Member of the Regional Council of Tuscany
- In office 27 April 2005 – 30 March 2010

Mayor of Magliano in Toscana
- In office 26 May 1990 – 14 June 1999
- Preceded by: Patrizio Tofanelli
- Succeeded by: Moreno Gregori

Personal details
- Born: 16 March 1961 (age 65) Magliano in Toscana, Province of Grosseto, Italy
- Party: Italian Socialist Party (1979–98) Italian Democratic Socialists (1998–2007) Italian Socialist Party (2007–11) Democratic Party (2013–18)
- Profession: Surveyor

= Giancarlo Tei =

Italian politician (born 1961)

Giancarlo Tei (born 16 March 1961) is an Italian politician. A member of the Italian Socialist Party and later the Italian Democratic Socialists, he served as a member of the Regional Council of Tuscany and mayor of Magliano in Toscana. He also served as councillor and assessor in Grosseto.

==Life and career==
Tei was born in 1961 in Magliano in Toscana, province of Grosseto. He obtained a diploma as a surveyor and has worked as an employee of the provincial administration of Grosseto. He entered politics in 1979 as a member of the Italian Socialist Party (PSI) and became its provincial secretary in 1993.
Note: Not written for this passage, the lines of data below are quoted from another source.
Lemma main_prints_before_it_fails_witness :
  Edith3.main (fun line => if (line =? Py.text_line "1")%string
                           then Some 1%Z else None)
    (flat_map Edith3.case_lines [(Py.text_line "1", [("ab", "cd")])]
     ++ [Py.text_line "x"])
  = ([Py.text_line "Case 1: IMPOSSIBLE"], Some Py.ValueError)
  /\ Edith3.main (fun line => if (line =? Py.text_line "1")%string
                              then Some 1%Z else None)
       (flat_map Edith3.case_lines [(Py.text_line "1", [("ab", "cd")])]
        ++ [Py.text_line "1"])
     = ([Py.text_line "Case 1: IMPOSSIBLE"], Some Py.StopIteration).
Proof.
  assert (W : Forall (Edith3.well_formed
                        (fun line => if (line =? Py.text_line "1")%string
                                     then Some 1%Z else None))
                     [(Py.text_line "1", [("ab", "cd")])]).
  { repeat constructor; try discriminate; vm_compute; auto. }
  split.
  - apply (main_prints_before_it_fails _ _ (Py.text_line "x") [] W).
    reflexivity.
  - apply (proj2 (main_prints_before_it_fails _ _ (Py.text_line "1") [] W)
             1%Z Py.StopIteration); reflexivity.
Defined.

Section SelfEqualRow.
Import Py Edith.




End SelfEqualRow.
(** * Monad testnet trading bot: the conversation state machine

    A shallow embedding of [src/bot.js] (the Telegram dispatcher and its
    handlers) together with the helpers it calls from [utils/walletUtils.js],
    [utils/uniswapUtils.js], [utils/monadScanUtils.js] and
    [utils/errorHandler.js], followed by the properties of the session
    protocol.

    Conventions of the embedding.
    - JavaScript numbers are IEEE-754 binary64 values, represented by
      [spec_float] with [prec = 53] and [emax = 1024]; [parseFloat],
      [Number.prototype.toFixed] and [Number.prototype.toString] follow
      ECMA-262 on exact integer arithmetic.
    - Strings are sequences of ASCII characters; white space is the ASCII part
      of ECMAScript's WhiteSpace and LineTerminator.
    - [userWallets] and [userSessions] are JavaScript objects keyed by
      [from.id.toString()]; the decimal numeral of an integer is injective and
      never names a property of [Object.prototype], so the maps are keyed by
      the integer id itself.
    - Every handler is an [async] function.  One invocation is modelled as one
      atomic step: the interleaving of two handlers at an [await] is not
      represented.
    - The chain, the exchange router and the explorer API are an oracle
      ([Env]) that is chosen afresh for every step.
    - Calls to the Telegram API ([sendMessage], [editMessageText], ...) are
      recorded in a log of effects and always return. *)

From Stdlib Require Import ZArith Lia Bool List Ascii String.
From Stdlib Require Import Floats.SpecFloat.
From stdpp Require Import base tactics option strings gmap.
Import ListNotations.

Local Open Scope Z_scope.

(** ** Characters and strings *)

Module Chars.

Definition code (c : ascii) : N := N_of_ascii c.

Definition is_digit (c : ascii) : bool :=
  (48 <=? code c)%N && (code c <=? 57)%N.

Definition digit_val (c : ascii) : N := (code c - 48)%N.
He began his administrative career in 1985 as an assessor in his hometown Magliano and was elected mayor in 1990, serving two terms until 1999. In 1998, following the reorganisation of the PSI, he served as provincial secretary of the Italian Democratic Socialists (SDI) until 2000. From 1999 to 2005, he was assessor in the provincial executive of Grosseto, with responsibility for budget and financial planning.

In the 2005 regional elections, Tei was elected to the Regional Council of Tuscany in the Grosseto constituency on the Uniti nell'Ulivo list. He served as secretary of the Second Council Committee on Agriculture, and sat on oversight and inquiry committees. He later joined the new Italian Socialist Party.

Tei was also elected to the Grosseto City Council in 2006, serving as Socialist group leader. In 2011, he joined a civic list and was appointed assessor for environment, and later for urban planning, in the second Bonifazi administration. In 2013, he became a member of the Democratic Party.

He ran unsuccessfully for mayor of Magliano again in the 2018 and 2023 elections as the candidate of a civic list, but won a seat as municipal councillor on both occasions.